A bit background on the current Islamic mortgage practice. Most of the current home finance products offered in Muslim countries are using either a “Murabaha” (cost plus credit sale), Ijara (leasing) or a Diminishing Musharakah (declining co-ownership) legal structures. Since the SwapRent system and its embedded mortgage HELM were originally created based on a flexible and reversible economic shared ownership concept which automatically discourages the unnecessary borrowing of money or “Riba” to own properties. In an extreme application, the borrowing of money could be totally avoided and that is why they are so attractive to be utilized as the mathematical backbone for a new type of Islamic mortgage products.

The key to understand why SwapRent could offer value to the existing home finance operations of most Islamic banks is to understand the new “economic owning or renting” concept that the current Islamic mortgages do not have. “Economic owning or renting” entails the conceptual separation of economic ownership interests away from the common underlying legal ownership structure.
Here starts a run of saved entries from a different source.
(** Under the documented lookup, the status read is that of the only
    SingleResponse for the CertID. *)
Lemma get_single_status_iff c id b s st rs tu nu :
  resp_find_documented -> only_status c id b s ->
  get_single_status b id = Ret (st, rs, tu, Some nu) <->
  exists ta na, OCSP_single_get0_status s = (st, rs, Some ta, Some na) /\ 0 <= st /\
    ASN1_TIME_to_unix ta = Some tu /\ ASN1_TIME_to_unix na = Some nu.
Proof.
  intros Hdoc Ho. destruct (proj2 (only_status_iff c id b) (ex_intro _ s Ho)) as (_ & _ & Hb).
  destruct Ho as (i & j & Hi & Hj & Hs & Hu). unfold get_single_status. rewrite Hb. cbn [Z.eqb Pos.eqb].
  rewrite (Hdoc b id j s Hj Hs).
  2: { intros j' s' Hlt Hj' Hs'. destruct (Hu i j' b s' Hi Hj' Hs'). lia. }
  rewrite (proj2 (Z.ltb_ge (Z.of_nat j) 0) (Nat2Z.is_nonneg j)), Nat2Z.id, Hj. cbn [mjoin option_join].
  destruct (OCSP_single_get0_status s) as [[[st' rs'] ta] na] eqn:Es. split.
  - destruct (st' <? 0) eqn:Hst; cbn [negb]; [done|]. destruct ta as [ta|]; [|done]. cbn [asn1_time_to_unix].
    destruct (ASN1_TIME_to_unix ta) eqn:Eta; [|done]. destruct na as [na|]; [|done]. cbn.
    destruct (ASN1_TIME_to_unix na) eqn:Ena; [|done]. intros [= <- <- <- <-]. exists ta, na. split_and!; (done || lia).
  - intros (ta' & na' & [= -> -> -> ->] & Hst & Eta & Ena). replace (st <? 0) with false by lia.
    cbn. rewrite Eta. cbn. by rewrite Ena.
Qed.
(** ** The firmware id *)

(** One element of the list from the offset, and the offset after it. *)
Definition fwid_element (fwid_list_data_vec : list Z) (offset : Z) : res (list Z * Z) :=
  let offset := offset + 2 in
  let offset := offset + 1 in
  check* can_read_buffer fwid_list_data_vec offset 1 else InternalError in
  let* hash_alg_len := vget fwid_list_data_vec offset in
  let offset := offset + 1 in
  let offset := offset + hash_alg_len in
  let offset := offset + 1 in
  check* can_read_buffer fwid_list_data_vec offset 1 else InternalError in
  let* fwid_len := vget fwid_list_data_vec offset in
  let offset := offset + 1 in
  check* can_read_buffer fwid_list_data_vec offset fwid_len else InternalError in
  let* fwid_vec := viter fwid_list_data_vec offset fwid_len in
  Ret (fwid_vec, offset + fwid_len).

Fixpoint fwid_loop (fuel : nat) (data : list Z) (offset : Z) (fwid_list : list (list Z)) :
    res (list (list Z) * Z) :=
  match fuel with
  | O => UB
  | S fuel =>
      if offset <? zlen data then
        let* (fwid_vec, offset) := fwid_element data offset in
        fwid_loop fuel data offset (fwid_list ++ [fwid_vec])
      else Ret (fwid_list, offset)
  end.

(** [get_fwid_2_23_133_5_4_1_1] from the seventh element of the sequence. *)
Definition fwid_from_list (fwid_list_data_vec : list Z) : res (list Z) :=
  let* (fwid_list, offset) := fwid_loop (S (length fwid_list_data_vec)) fwid_list_data_vec 2 [] in
  check* offset =? zlen fwid_list_data_vec else InternalError in
  match fwid_list with
  | [] => Err InternalError
  | fwid :: _ => Ret fwid
  end.
Definition to_json (e : NrasErrorClaim) : json :=
  jobject
    [("code", JInt (code e)); ("httpStatus", JString (http_status e));
     ("description", JString (description e)); ("message", JString (message e))].

End NrasError.

(** The members that hold an optional vector of mismatched measurements. *)
Definition mismatches_to_json (l : list Mismatch.SerializableMismatchedMeasurements) : json :=
  JArray (Mismatch.to_json <$> l).

(** ** GPU claims *)

Module GpuClaims.

Inductive GpuClaimsVersion : Type := V2 | V3.

#[global] Instance GpuClaimsVersion_eq_dec : EqDecision GpuClaimsVersion.
Proof. solve_decision. Defined.

Definition NVAT_GPU_CLAIMS_VERSION_V3 : Z := 3.

Definition version_to_string (version : GpuClaimsVersion) : string :=
  match version with V2 => "2.0" | V3 => "3.0" end.

Definition gpu_claims_version_from_c (value : Z) : res GpuClaimsVersion :=
  if value =? NVAT_GPU_CLAIMS_VERSION_V3 then Ret V3 else Err BadArgument.

Record SerializableGpuClaimsV3 : Type := mk_gpu_claims {
  m_nonce : string;
  m_hwmodel : string;
  m_ueid : string;
  m_oem_id : string;
  m_driver_version : string;
  m_vbios_version : string;
  m_gpu_switch_pdis : list string;
  m_measurements_matching : SerializableMeasresClaim;
  m_gpu_arch_match : bool;
  m_secure_boot : option bool;
  m_debug_status : option string;
  m_mismatched_measurements : option (list Mismatch.SerializableMismatchedMeasurements);
  m_ar_cert_chain : ChainClaims.SerializableCertChainClaims;
  m_ar_cert_chain_fwid_match : bool;
  m_ar_parsed : bool;
  m_gpu_ar_nonce_match : bool;
  m_ar_signature_verified : bool;
  m_driver_rim_fetched : bool;
  m_driver_rim_cert_chain : ChainClaims.SerializableCertChainClaims;
  m_driver_rim_signature_verified : bool;
  m_gpu_driver_rim_version_match : bool;
  m_driver_rim_measurements_available : bool;
  m_vbios_rim_fetched : bool;
  m_vbios_rim_cert_chain : ChainClaims.SerializableCertChainClaims;
  m_gpu_vbios_rim_version_match : bool;
  m_vbios_rim_signature_verified : bool;
  m_vbios_rim_measurements_available : bool;
  m_vbios_index_no_conflict : bool;
  m_mode : string;
  m_version : string;
}.

Definition to_json (c : SerializableGpuClaimsV3) : json :=
  jobject
    ([("eat_nonce", JString (m_nonce c));
      ("measres", enum_to_json measres_table (m_measurements_matching c));
      ("secboot", serialize_optional_shared_ptr JBool (m_secure_boot c));
      ("dbgstat", serialize_optional_shared_ptr JString (m_debug_status c));
      ("hwmodel", JString (m_hwmodel c));
      ("ueid", JString (m_ueid c));
      ("oemid", JString (m_oem_id c));
      ("x-nvidia-device-type", JString "gpu");
      ("x-nvidia-mismatch-measurement-records",
        serialize_optional_shared_ptr mismatches_to_json (m_mismatched_measurements c));
      ("x-nvidia-gpu-arch-check", JBool (m_gpu_arch_match c));
      ("x-nvidia-gpu-driver-version", JString (m_driver_version c));
      ("x-nvidia-gpu-vbios-version", JString (m_vbios_version c))]
     ++ (if bool_decide (m_gpu_switch_pdis c = []) then []
         else [("x-nvidia-gpu-switch-pdis", JArray (JString <$> m_gpu_switch_pdis c))])
     ++ [("x-nvidia-gpu-attestation-report-cert-chain", ChainClaims.to_json (m_ar_cert_chain c));
      ("x-nvidia-gpu-attestation-report-cert-chain-fwid-match", JBool (m_ar_cert_chain_fwid_match c));
      ("x-nvidia-gpu-attestation-report-parsed", JBool (m_ar_parsed c));
      ("x-nvidia-gpu-attestation-report-nonce-match", JBool (m_gpu_ar_nonce_match c));
      ("x-nvidia-gpu-attestation-report-signature-verified", JBool (m_ar_signature_verified c));
      ("x-nvidia-gpu-driver-rim-fetched", JBool (m_driver_rim_fetched c));
      ("x-nvidia-gpu-driver-rim-cert-chain", ChainClaims.to_json (m_driver_rim_cert_chain c));
      ("x-nvidia-gpu-driver-rim-signature-verified", JBool (m_driver_rim_signature_verified c));
      ("x-nvidia-gpu-driver-rim-version-match", JBool (m_gpu_driver_rim_version_match c));
      ("x-nvidia-gpu-driver-rim-measurements-available", JBool (m_driver_rim_measurements_available c));
      ("x-nvidia-gpu-vbios-rim-fetched", JBool (m_vbios_rim_fetched c));
      ("x-nvidia-gpu-vbios-rim-cert-chain", ChainClaims.to_json (m_vbios_rim_cert_chain c));
      ("x-nvidia-gpu-vbios-rim-version-match", JBool (m_gpu_vbios_rim_version_match c));
      ("x-nvidia-gpu-vbios-rim-signature-verified", JBool (m_vbios_rim_signature_verified c));
      ("x-nvidia-gpu-vbios-rim-measurements-available", JBool (m_vbios_rim_measurements_available c));
      ("x-nvidia-gpu-vbios-index-no-conflict", JBool (m_vbios_index_no_conflict c));
      ("x-nvidia-gpu-claims-version", JString "3.0")]).
(* ===== verification/Evaluator.v ===== *)
(** * Evaluator: the overall-result policy and its evaluator

    src/claims_evaluator.cpp.  The text of the overall-result policy is a
    source of this repository; its rules are translated into boolean functions
    on JSON values, with Rego's undefined values as [None].  The Rego engine
    and the JSON text functions are parameters of the evaluator. *)

From S2P Require Import Prelude Errors Utils Json OpenSsl NvCache Ocsp X509Chain Claims.

(** ** The overall-result policy *)

Module Policy.

(** [e == "s"], [e == b], [e == n] on a possibly undefined value. *)
Definition is_string (e : option json) (s : string) : bool :=
  match e with Some (JString t) => String.eqb t s | _ => false end.

Definition is_bool (e : option json) (b : bool) : bool :=
  match e with Some (JBool c) => Bool.eqb c b | _ => false end.

Definition is_int (e : option json) (n : Z) : bool :=
  match e with Some (JInt m) => m =? n | _ => false end.

(** [not e]: [e] is undefined or false. *)
Definition rego_not (e : option json) : bool :=
  match e with None | Some (JBool false) => true | _ => false end.

(** Rego orders values of different types by their type. *)
Definition rego_rank (j : json) : Z :=
  match j with
  | JNull => 0 | JBool _ => 1 | JInt _ => 2 | JString _ => 3 | JArray _ => 4 | JObject _ => 5
  end.

(** [a > b]; within a type, on numbers, booleans and strings (the claims carry
    numbers here). *)
Definition rego_gt (a b : option json) : bool :=
  match a, b with
  | Some (JInt m), Some (JInt n) => n <? m
  | Some (JBool m), Some (JBool n) => m && negb n
  | Some (JString m), Some (JString n) => String.ltb n m
  | Some a, Some b => rego_rank b <? rego_rank a
  | _, _ => false
  end.

Definition check_cert_chain_status_freshness (cert_chain : json) : bool :=
  (is_bool (jfield cert_chain "x-nvidia-cert-ocsp-nonce-matches") true &&
   rego_not (jfield cert_chain "x-sol-cert-ocsp-signed-age")) ||
  (is_bool (jfield cert_chain "x-nvidia-cert-ocsp-nonce-matches") false &&
   match jfield cert_chain "x-sol-cert-ocsp-signed-age" with
   | Some signed_age =>
       is_int (jfield signed_age "version") 1 && is_string (jfield signed_age "mode") "signed-age" &&
       rego_gt (jfield signed_age "covered_certificates") (Some (JInt 0)) &&
       rego_gt (jfield signed_age "status_deadline_unix") (jfield signed_age "verification_time_unix")
   | None => false
   end).

(** The body of the five rules [check_*_cert_chain]. *)
Definition check_cert_chain (claims : json) (key : string) : bool :=
  match jfield claims key with
  | Some cert_chain =>
      is_string (jfield cert_chain "x-nvidia-cert-status") "valid" &&
      is_string (jfield cert_chain "x-nvidia-cert-ocsp-status") "good" &&
      is_bool (jfield cert_chain "x-nvidia-cert-ocsp-response-valid") true &&
      check_cert_chain_status_freshness cert_chain
  | None => false
  end.

Definition check_measurements_match (claims : json) : bool :=
  is_string (jfield claims "measres") "success".

Definition validate_gpu_claims (claims : json) : bool :=
  check_measurements_match claims &&
  check_cert_chain claims "x-nvidia-gpu-attestation-report-cert-chain" &&
  check_cert_chain claims "x-nvidia-gpu-driver-rim-cert-chain" &&
  check_cert_chain claims "x-nvidia-gpu-vbios-rim-cert-chain".

Definition validate_switch_claims (claims : json) : bool :=
  check_measurements_match claims &&
  check_cert_chain claims "x-nvidia-switch-attestation-report-cert-chain" &&
  check_cert_chain claims "x-nvidia-switch-bios-rim-cert-chain".

Definition validate_claim_by_device_type (claim : json) : bool :=
  (is_string (jfield claim "x-nvidia-device-type") "gpu" && validate_gpu_claims claim) ||
  (is_string (jfield claim "x-nvidia-device-type") "nvswitch" && validate_switch_claims claim).

(** [nv_match] on an array of claims. *)
Definition nv_match (input : list json) : bool :=
  (0 <? zlen input) && forallb validate_claim_by_device_type input.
There are many ways to implement the SwapRent in an Islamic mortgage product. In one simple example, a homeowner could start out either as a legal owner and simultaneously a partial economic renter or as a legal renter and simultaneously a partial economic owner of a residential property. The homeowners could also reversibly buy future appreciation units represented by either Generic or AG SwapRent contracts now or when they have more money allocated for financial investment purpose in the future. This new structure is tentatively called a FARM (Flexible And Reversible Musyarakah or Musharakah) housing finance product.

The homeowners certainly are not required to buy these appreciation units of his home and it should be left as a separate investment decision for the homeowners. They could buy even more or sell away these SwapRent contracts they already bought at any time they want before the maturity date through the secondary market for these SwapRent transactions,

The second most important point is that the SwapRent package could act as a mathematical bridge between the new Islamic mortgages to the current Western financial systems. Therefore the provider banks could easily hedge off the real estate property risks and the interest rate risks themselves due to the precise quantitative linkages to the current Western financial systems at the manufacturing level by the providers, even if the banks start out owning part of the homes in a co-ownership legal structure with the homeowners. This means that the underwriting banks themselves could use the very same SwapRent contracts to efficiently transfer these real estate property exposures to other free market investors through REIDeX in a very low cost way to effectively hedge off the property exposures acquired in the co-ownership structures. There would no longer be a need to pool the real estate exposures acquired in co-ownership structures through another legal structure such as a resi fund or unit trust in order to sell them off to other investors in an inefficient and high cost way anymore.

All these new features will be crucial to create the critical mass and to make the new type of Islamic mortgages more mainstream, acceptable and widely embraced by both Muslim and non-Muslim homeowners as well as all kinds of banking institutions around the world.